Here is the old release process:
1. Monday morning, the version to be used for the next release is automatically built for the QA team, who begins running their test suites on it and doing soft checks.
2. By no later than Wednesday, the new version is leaked to testing an alpha accounts on Fog Creek On Demand. Tests are re-run at this point.
3. The leak is increased later in the week if the QA results look good, or the weekend release is canceled, depending on how testing goes.
4. Provided everything has been good, on Saturday night, the leak is increased to 100% of customers. This step does not have a full QA rundown, because the code has already been vetted several times by QA at this point. The sanity checks are truly sanity checks.
5. At the same time, we monitor that our monitoring system (Nagios) agrees that all accounts are online and that there are no major problems, such as massive CPU spikes.

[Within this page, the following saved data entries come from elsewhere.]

(* ===== verification/BodyFraming.v ===== *)
(** * The framings of a body

    The three ways in which a message says where its body ends, what the body
    looks like on the wire in each, and that a body reader set up for a framing
    reads exactly that body.  The server session and the client session share
    it. *)

From stdpp Require Import base list numbers strings.
From Stdlib Require Import ZArith Lia.
From S2P Require Import Prelude Errors BodyReader BodyReaderSafety BodyDecode BodySpec.
Local Open Scope Z_scope.

Inductive Framing := FChunked | FLength (n : Z) | FClose.

Section framing.
Context (parse : list byte -> chunk_status).

(** The body reader for a framing, on bytes that were read with the head. *)
Definition framing_init (own : bool) (f : Framing) (extra : list byte) : BodyReader -> BodyReader :=
  match f with
  | FChunked => (if own then init_chunked_owned else init_chunked) extra
  | FLength n => (if own then init_content_length_owned else init_content_length) n extra
  | FClose => (if own then init_close_delimited_owned else init_close_delimited) extra
  end.

(** A body on the wire, the data it carries, and what can follow it. *)
Definition framed (f : Framing) (body data next : list byte) : Prop :=
  match f with
  | FChunked => exists cs last ts, message_ok parse cs last ts /\ body = message cs last ts /\ data = payload cs
  | FLength n => zlen body = n /\ data = body
  | FClose => data = body /\ next = []
  end.

Definition started (r : BodyReader) : Prop := body_state r <> ToStart.

Lemma started_need_init r : started r -> need_init r = false.
Proof. unfold started, need_init. by destruct (body_state r). Qed.

Lemma framing_started own f extra r : started (framing_init own f extra r).
Proof.
  unfold started. destruct f as [|n|], own; simpl; unfold init_chunked, init_chunked_owned,
    init_content_length, init_content_length_owned, init_close_delimited, init_close_delimited_owned,
    prepare_buf; try case_bool_decide; try destruct (n =? 0); done.
Qed.

Lemma read_body_done r st : body_done r = true -> read_body parse (r, st) = Val None (r, st).
Proof.
  intros Hd. unfold read_body, bind, self. simpl. unfold body_done in Hd. by destruct (body_state r).
Qed.

Lemma framed_reads own up f body data extra st next fuel :
  framed f body data next -> good_stream st -> extra ++ flat st = body ++ next ->
  zlen (body ++ next) <= isize_max ->
  2 * zlen extra + 4 * zlen (flat st) + zlen st + 1 < Z.of_nat fuel ->
  exists r, read_all parse fuel (framing_init own f extra (new up), st) = Some (data, r) /\
    body_state r.1 = Complete (zlen data) /\ (f <> FClose -> decoded next (zlen data) r).
Proof.
  intros Hf Hg Heq Hlen Hfuel. pose proof (zlen_nonneg extra). pose proof (zlen_nonneg (flat st)).
  pose proof (zlen_nonneg st). destruct f as [|n|]; simpl in *.
  - destruct Hf as (cs & last & ts & Hok & -> & ->).
    destruct (read_all_message parse own up extra st cs last ts next fuel) as (r & Hr & Hr1); try done.
    exists r. split; [done|]. split; [apply Hr1|done].
  - destruct Hf as [<- ->].
    change ((if own then init_content_length_owned else init_content_length) (zlen body) extra (new up))
      with (start_sized own up (zlen body) extra).
    destruct (decide (body = [])) as [->|HB].
    + pose proof (start_sized_empty own up extra st Hg) as He. rewrite Heq in He.
      eexists. split; [eapply read_all_decoded; [exact He|lia]|]. split; [apply He|done].
    + destruct (read_all_sized parse fuel _ _ _ _ _ (start_sized_sized own up extra st body next
                  Hg Heq Hlen HB)) as (r & Hall & Hr); [lia|lia|].
      exists r. split; [done|]. split; [apply Hr|done].
  - destruct Hf as [-> ->]. rewrite app_nil_r in *.
    destruct (close_delimited_decodes parse own up extra st fuel Hg) as (r & Hall & Hc & _).
    { rewrite <- zlen_app, Heq. done. } { lia. }
    rewrite Heq in *. exists r. done.
Qed.

End framing.
(** Every state the task API can bring a writer for [cl] bytes to: tasks and the
    finish task are queued and polled in any order, with any outcome. *)
Inductive cl_reach : writer_io -> Prop :=
| cr_start evs timer :
    cl_reach (mkWio (writer_init_content_length cl writer_new) [] 0 evs timer)
| cr_send s bytes td w :
    cl_reach s -> send_body_task bytes td (wr s) = Some w -> cl_reach (set_wr w s)
| cr_poll s a s' : cl_reach s -> poll_write_current_body_task s = Val a s' -> cl_reach s'
| cr_poll_err s e s' : cl_reach s -> poll_write_current_body_task s = Fail e s' -> cl_reach s'
| cr_poll_pending s s' : cl_reach s -> poll_write_current_body_task s = Cancelled s' -> cl_reach s'
| cr_finish s : cl_reach s -> cl_reach (set_wr (send_finish_task (wr s)) s)
| cr_fpoll s a s' : cl_reach s -> poll_write_current_finish_task s = Val a s' -> cl_reach s'
| cr_fpoll_err s e s' : cl_reach s -> poll_write_current_finish_task s = Fail e s' -> cl_reach s'
| cr_fpoll_pending s s' :
    cl_reach s -> poll_write_current_finish_task s = Cancelled s' -> cl_reach s'.

(** The bytes on the wire, against the count in the mode. *)
Definition cl_count (w : Z) (ws : WriteState) (n : Z) : Prop :=
  match ws with
  | WIdle | WDone _ | Flushing _ => n = w
  | Writing size buf => w <= n /\ n + wb_remaining buf = w + size /\ w < cl /\ w + size <= cl
  | TimedOut => w <= n <= cl /\ (w = cl -> n = cl)
  end.

Definition cl_inv (s : writer_io) : Prop :=
  (exists w, body_mode (wr s) = ContentLength cl w /\ 0 <= w <= cl /\
     cl_count w (write_state (send_body_state (wr s))) (zlen (wr_out s))) \/
  (body_mode (wr s) = CompleteMode cl /\ zlen (wr_out s) = cl).

Context (Hcl : 0 <= cl < usize_mod).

So far, so good. The issue with this release is we had a bug that did not manifest for awhile, because Kiln had been deliberately designed to ignore the failure condition "as long as possible", which ended up just being too damn long. Once we started having failures, we noticed--that's why our sysadmin called us in--but those failures started happening 20 hours after the 100% release, and several days after testing and alpha accounts were upgraded.
I am not arguing our system is perfect, but I'm a nonplussed where the your-deployment-system-totally-sucks stuff is coming from. I'll ask our build manager to post an even more detailed rundown.
When you read irreversible, think "very difficult to reverse and not worth the cost of writing and validating code we don't ever expect to run."